November 22, 2024
Column

Dangers of dietary fat instilled in us

Last week’s column ended with the 1977 release of the McGovern Commission’s report urging all Americans to drastically reduce intake of dietary fat. The report became an immediate controversy among various agencies and interest groups lining up pro or con on the evils of dietary fat.

In response, the U.S. Department of Agriculture issued a publication, “Using the Dietary Guidelines for Americans,” which was a virtual copy of the McGovern report’s recommendations. The National Academy of Sciences countered with its own report, “Toward Healthful Diets,” that said, in essence, dietary fat was no more harmful than many other components of the diet such as carbohydrates. The academy was castigated for this stand with The New York Times writer Jane Brody accusing it of “being in the pocket of the industries being hurt.”

In the 1980s, this is where matters stood with the public firmly convinced that dietary fat was an unmitigated evil. Now, Gary Taubes in the March 30 issue of Science, examines whether this belief has stood the test of time.

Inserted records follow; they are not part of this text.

(** ** One cleaning from command to report *)

(** What house_clean sends to the algorithm library. *)
Definition house_events : list event :=
  [EvMLClean 1; EvMLInitState 0; EvMLLoadMap 1; EvMLContinue 0; EvControlThread].

(** The world when house_clean has come back with [r], and when the maps are
    registered. *)
Definition house_done `{Env} (r : Z) (w : World) : World :=
  mkWorld (dm w) (jobs w) (with_return (u8 r) (sched w)) (sensor w) (pose_vector w) (db w)
    (out w ++ house_events ++ (save_msg <$> filter map_exists [1; 2; 3])).

Lemma cleanWorkHandle_auto `{Env} w :
  getMState (dm w) = ESTATE_CLEAN → getCleanState (dm w) = CLEAN_STATE_AUTO →
  cleanWorkHandle w = match falls_off "house_clean" with
                      | Some r => Ok (tt, house_done r w)
                      | None => Ub UB_NoReturn
                      end.
Proof.
  intros Hm Hc. unfold cleanWorkHandle, ask_MState, ask_CleanState.
  rewrite run_bind, run_gets, run_bind, run_gets, Hm, Hc, run_when_true by done.
  unfold house_clean, fall_off, house_done. rewrite run_bind. unfold set_clean_return_value.
  run_simpl. destruct (falls_off "house_clean") as [r|]; [|done]. run_simpl.
  rewrite saveAllmaponDb_run. destruct w. simpl. unfold house_events.
  by rewrite <-?(assoc_L (++)).
Qed.

(** What follows the work of an iteration, by the value house_clean left:
    the log alone, the log and the drive to the base, or nothing. *)
Definition report `{Env} (r : Z) (w : World) : list event :=
  let log := log_event (pose_vector w) (with_return (u8 r) (set_type (Some 1) (sched w))) in
  match u8 r with
  | 0 => [log]
  | 1 => [log; voice_msg "Q010"; state_event ESTATE_BACK_CHARGE CLEAN_STATE_AUTO]
  | _ => []
  end.

Lemma finish_house_done `{Env} r w w1 :
  dm_wf (dm w1) → getMState (dm w1) = ESTATE_CLEAN → getCleanState (dm w1) = CLEAN_STATE_AUTO →
  sched w1 = set_type (Some 1) (sched w) → pose_vector w1 = pose_vector w → ∃ w',
  finish_clean (house_done r w1) = Ok (tt, w') ∧
  getMState (dm w') = (if u8 r =? 1 then ESTATE_BACK_CHARGE else ESTATE_CLEAN) ∧
  getCleanState (dm w') = CLEAN_STATE_AUTO ∧ jobs w' = jobs w1 ∧
  SIG_VALUE_SCHEDULE (sched w') = SIG_VALUE_SCHEDULE (sched w) ∧ clean_type (sched w') = 1 ∧
  clean_result (sched w') = (match u8 r with 0 => 1 | 1 => 2 | _ => clean_result (sched w) end) ∧
  out w' = out w1 ++ house_events ++ (save_msg <$> filter map_exists [1; 2; 3]) ++ report r w.
Proof.
  intros Hwf Hm Hc Hs Hp.
  assert (log_msg (house_done r w1) = log_event (pose_vector w) (with_return (u8 r) (set_type (Some 1) (sched w)))) as Hlog.
  { unfold log_msg, house_done. cbn [pose_vector sched]. by rewrite Hs, Hp. }
  unfold report. rewrite <-Hlog. clear Hlog. cbv zeta.
  destruct (decide (u8 r = 0)) as [H0|H0]; [|destruct (decide (u8 r = 1)) as [H1|H1]].
  - eexists. rewrite finish_failure_run by done. split; [done|]. rewrite H0. simpl. rewrite Hs.
    split_and!; try done. by rewrite <-!(assoc_L (++)).
  - eexists. rewrite finish_success_run by done. split; [done|]. rewrite H1. unfold finished.
    split_and!; try done; simpl; rewrite ?Hs; try done; [by apply getMState_setMState|].
    unfold state_msg. simpl. rewrite getMState_setMState by done.
    change (getCleanState (setMState ESTATE_BACK_CHARGE (dm w1))) with (getCleanState (dm w1)). rewrite Hc.
    by rewrite <-!(assoc_L (++)).
  - exists (house_done r w1). rewrite finish_other_run by done. split; [done|].
    rewrite (proj2 (Z.eqb_neq _ _) H1). simpl. rewrite Hs.
    destruct (u8 r) as [|[]|]; try done; split_and!; try done; by rewrite app_nil_r.
Qed.

(** C21. One iteration with a pending command to clean everything, in every
    build.  house_clean has no return statement.  Where the build makes undefined
    behaviour of that, the iteration is undefined.  Where it returns to the caller
    with some r in the result register, the iteration starts the SLAM thread,
    plays the voice and reports the state, makes the five calls into the
    library, registers the maps whose files exist and then, by the last eight bits
    of r: for 1 it sends the log, plays the voice for the end and drives to the
    base, reporting it; for 0 it sends the log and goes on cleaning; for any other
    value it sends nothing and goes on cleaning.  The job is consumed. *)
Theorem full_clean_iteration `{Env} w :
  reachable w → getJobCommand (jobs w) = EJOB_GLOBAL_CLEAN →
  match falls_off "house_clean" with
  | None => clean_iteration w = Ub UB_NoReturn
  | Some r => ∃ w', clean_iteration w = Ok (SIG_VALUE_SCHEDULE (sched w), w') ∧
      getMState (dm w') = (if u8 r =? 1 then ESTATE_BACK_CHARGE else ESTATE_CLEAN) ∧
      getCleanState (dm w') = CLEAN_STATE_AUTO ∧ getJobCommand (jobs w') = EJOB_NULL ∧
      clean_type (sched w') = 1 ∧
      clean_result (sched w') = (match u8 r with 0 => 1 | 1 => 2 | _ => clean_result (sched w) end) ∧
      out w' = out w
        ++ [EvSpawnSlam; voice_msg "Q006"; state_event ESTATE_CLEAN CLEAN_STATE_AUTO]
        ++ house_events ++ (save_msg <$> filter map_exists [1; 2; 3]) ++ report r w
  end.
Proof.
  intros Hw Hj. destruct (reachable_inv _ Hw) as [Hd Hjw _ _ _ Hs _].
  unfold clean_iteration. rewrite run_bind, (started_run w _ _ _ _ _ Hs Hj eq_refl), run_bind.
  set (w1 := started _ _ _ _ _).
  assert (dm_wf (setMState ESTATE_CLEAN (dm w))) as Hd1 by by apply setMState_wf.
  assert (getMState (dm w1) = ESTATE_CLEAN) as Hm1 by by apply getMState_setMState.
  assert (getCleanState (dm w1) = CLEAN_STATE_AUTO) as Hc1 by by apply getCleanState_setCleanState.
  rewrite cleanWorkHandle_auto by done. destruct (falls_off "house_clean") as [r|]; [|done].
  destruct (finish_house_done r w w1) as (w' & Hr & Hm & Hc & Hjb & Hsig & Ht & Hres & Ho);
    [by apply setCleanState_wf|done..|].
  exists w'. rewrite run_bind, Hr. unfold getCRobotdata. rewrite run_gets, Hsig. split_and!; try done.
  - rewrite Hjb. by apply History.latest_push2.
  - assert (state_msg w1 = state_event ESTATE_CLEAN CLEAN_STATE_AUTO) as <- by (unfold state_msg; by rewrite Hm1, Hc1).
    rewrite Ho. change (out w1) with (out w ++ [EvSpawnSlam; voice_msg "Q006"; state_msg w1]).
    by rewrite <-!(assoc_L (++)).
Qed.

(** A build that returns 1. *)
Lemma full_clean_iteration_witness :
  ∃ w', @clean_iteration (env0 (Some 1)) (world_after [net_msg "start_clean"]) = Ok (true, w') ∧
    getMState (dm w') = ESTATE_BACK_CHARGE ∧ getCleanState (dm w') = CLEAN_STATE_AUTO ∧
    getJobCommand (jobs w') = EJOB_NULL ∧
    clean_type (sched w') = 1 ∧ clean_result (sched w') = 2 ∧
    out w' = []
      ++ [EvSpawnSlam; voice_msg "Q006"; state_event ESTATE_CLEAN CLEAN_STATE_AUTO]
      ++ house_events ++ []
      ++ [@log_event (env0 (Some 1)) [] (with_return 1 (set_type (Some 1) (sched (init_world 0 0 0))));
          voice_msg "Q010"; state_event ESTATE_BACK_CHARGE CLEAN_STATE_AUTO].
Proof.
  apply (@full_clean_iteration (env0 (Some 1)) (world_after [net_msg "start_clean"]));
    [apply world_after_reachable|vm_compute; reflexivity].
Defined.

(** ** Threads left behind *)

(** A stopped device whose job nobody consumes. *)
Definition stopped (w : World) : Prop :=
  getJobCommand (jobs w) = EJOB_STOP_CLEAN ∧ m_slamState (sched w) = SLAM_IDLE ∧
  getMState (dm w) ≠ ESTATE_CLEAN ∧ SIG_VALUE_SCHEDULE (sched w) = true ∧ dm_wf (dm w).

Lemma spawned_app w w' l :
  out w' = out w ++ l → spawned w' = (spawned w + length (filter is_spawn l))%nat.
Proof. intros Ho. unfold spawned. by rewrite Ho, filter_app, length_app. Qed.

Lemma finish_stopped `{Env} w :
  stopped w → ∃ w', finish_clean w = Ok (tt, w') ∧ stopped w' ∧ spawned w' = spawned w.
Proof.
  intros Hst. pose proof Hst as (Hj & Hs & Hm & Hg & Hwf).
  destruct (decide (clean_return_value (sched w) = 0)) as [H0|H0];
    [|destruct (decide (clean_return_value (sched w) = 1)) as [H1|H1]].
  - exists (logged w). rewrite finish_failure_run by done. split; [done|]. split; [done|].
    rewrite (spawned_app w _ [log_msg w]) by done. simpl. lia.
  - exists (finished w). rewrite finish_success_run by done. split; [done|]. split.
    + split_and!; try done; [|by apply setMState_wf].
      change (getMState _) with (getMState (setMState ESTATE_BACK_CHARGE (dm w))).
      by rewrite getMState_setMState.
    + erewrite (spawned_app w (finished w)) by (simpl; reflexivity). simpl. lia.
  - exists w. by rewrite finish_other_run.
Qed.

Lemma stopped_iteration `{Env} w :
  stopped w → ∃ w', clean_iteration w = Ok (true, w') ∧ stopped w' ∧ spawned w' = S (spawned w).
Proof.
  intros Hst. pose proof Hst as (Hj & Hs & Hm & Hg & Hwf).
  set (w1 := with_out EvSpawnSlam w).
  assert (newCommandHandle w = Ok (tt, w1)) as Hn.
  { unfold newCommandHandle. rewrite run_bind, run_gets, Hj.
    destruct w as [d j [sl sg rv ct cr] se ps db0 o]. simpl in Hs. by subst sl. }
  destruct (finish_stopped w1) as (w' & Hf & Hst' & Hsp); [done|].
  exists w'. split; [|split; [done|]].
  - unfold clean_iteration. rewrite run_bind, Hn, run_bind, cleanWorkHandle_idle, run_bind, Hf by done.
    unfold getCRobotdata. rewrite run_gets. f_equal. f_equal. apply Hst'.
  - rewrite Hsp, (spawned_app w w1 [EvSpawnSlam]) by done. simpl. lia.
Qed.

Lemma stopped_loop `{Env} n : ∀ w,
  stopped w → ∃ w', cleanSchedule_loop n w = Ok (tt, w') ∧ spawned w' = (n + spawned w)%nat.
Proof.
  induction n as [|n IH]; intros w Hst; [by exists w|].
  destruct (stopped_iteration w Hst) as (w1 & Hi & Hst1 & Hsp).
  destruct (IH w1 Hst1) as (w' & Hl & Hsp'). exists w'. split; [|lia].
  simpl. by rewrite run_bind, Hi.
Qed.

(** A stop request is never consumed: the job stays EJOB_STOP_CLEAN, which
    the loop takes for a new command, so n iterations after a stop start n more
    SLAM threads, each replacing the pointer to the previous one. *)
Theorem stop_leaks_threads `{Env} n w :
  reachable w → SIG_VALUE_SCHEDULE (sched w) = true →
  ∃ w1 w2, stop_clean w = Ok (tt, w1) ∧ cleanSchedule_loop n w1 = Ok (tt, w2) ∧
    spawned w1 = spawned w ∧ spawned w2 = (n + spawned w)%nat.
Proof.
  intros Hw Hg. destruct (reachable_inv _ Hw) as [Hd Hjw _ _ _ Hs _].
  assert (∃ w1, stop_clean w = Ok (tt, w1) ∧ stopped w1 ∧ spawned w1 = spawned w)
    as (w1 & Hr & Hst & Hsp).
  { eexists. unfold stop_clean, interrupt_work, do_setJobCommand, do_setMState.
    split; [reflexivity|]. split.
    - split_and!; try done; [by apply History.latest_push2| |by apply setMState_wf].
      change (getMState _) with (getMState (setMState ESTATE_IDLE (dm w))).
      by rewrite getMState_setMState.
    - erewrite spawned_app; [|simpl; by rewrite <-(assoc_L (++))]. simpl. lia. }
  destruct (stopped_loop n w1 Hst) as (w2 & Hl & Hsp2).
  exists w1, w2. split_and!; try done. lia.
Qed.

Lemma stop_leaks_threads_witness :
  ∃ w1 w2, stop_clean (world_at ESTATE_CLEAN) = Ok (tt, w1) ∧
    @cleanSchedule_loop (env0 (Some 2)) 5 w1 = Ok (tt, w2) ∧
    spawned w1 = spawned (world_at ESTATE_CLEAN) ∧
    spawned w2 = (5 + spawned (world_at ESTATE_CLEAN))%nat.
Proof.
  apply (@stop_leaks_threads (env0 (Some 2)) 5 (world_at ESTATE_CLEAN));
    [apply world_at_reachable|vm_compute; reflexivity].
Defined.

One of the concerns connected with dietary fat was that it caused cancer. This was such a given that, in 1982, a NAS report equated researchers who questioned the connection to those who denied any link between smoking and cancer. In 1997, however, the connection was far less clear. A 15-year study by the World Cancer Research Fund and the American Institute for Cancer Research could not find convincing or even probable reasons to believe that dietary fat caused cancer. The same was true for another widely held belief, that a low-fat diet was the only sure route to weight loss.

The $100 million Women’s Health Initiative was undertaken and 50,000 women enrolled in the study were directed to obtain only 20 percent of their calories from fat. After three years on this stringent diet, the women lost, on average, only 1 kilogram each.

Decades of research on links between dietary fat and heart disease have produced murky results at best. The problem, says Taubes, is that there are two separate and distinct propositions involved. One is simply that lowering cholesterol reduces heart disease. There is no argument on this point since years of studying cholesterol-lowering drugs have shown dramatic results in preventing first or reoccurring heart attacks. These drugs are now a $4 billion business annually in the United States.

The other proposition, which holds that eating less dietary fat prolongs life in general, is very iffy on the basis of current evidence. Taubes reviews many studies for and against this proposition in his article, but his analysis of one of many people’s favorite sinful foods, a well-marbled steak, is the most interesting.

We have all been taught the differences between HDL, the good cholesterol, and LDL, the bad variety. Different types of fat contribute in varying degrees to either or both of these types. Polyunsaturated fats lower overall cholesterol levels. Monounsaturated fats raise HDL and lower LDL and are thereby classified good fat. Saturated fats, in general, tend to raise both HDL and LDL, but one, stearic acid, raises HDL while having little effect on LDL.

Saturated fats, says Taubes, are classified bad to neutral. Taubes then applies this criteria to a broiled porterhouse steak with about a half-centimeter of fat before cooking. After broiling, about 51 percent of fat is monosaturated, of which more than 90 percent is oleic acid, the healthy fat component in olive oil. There is 45 percent saturated fat but, of that, 15 percent is stearic acid which is classified as a good fat. The remaining 4 percent is polyunsaturated fat so, in sum, up to 70 percent of the fat in a cooked porterhouse steak will improve cholesterol levels while 30 percent affects LDL and HDL more or less equally.

There is even evidence, says Taubes, that low cholesterol levels may lead to hemorrhagic stroke. In 1986, even as Americans were being advised to adopt low-fat diets, Japanese doctors were advising patients to raise their cholesterol levels because Japanese men were dying from stroke in numbers equal to the death rate for American men from heart disease.

So where does all this conflicting data leave the consumer? Taubes says the long-standing warnings against dietary fat will undoubtedly remain in place. Limiting fat consumption is considered reasonable advice because, whatever else it may accomplish, it will help to keep the caloric intake down. And then there is the effectiveness of the early campaigns against dietary fat that have been instilled in the American consciousness.

“In America, we no longer fear God or the communists,” says David Kritchevsky of Philadelphia’s Wistar Institute, “but we fear fat.”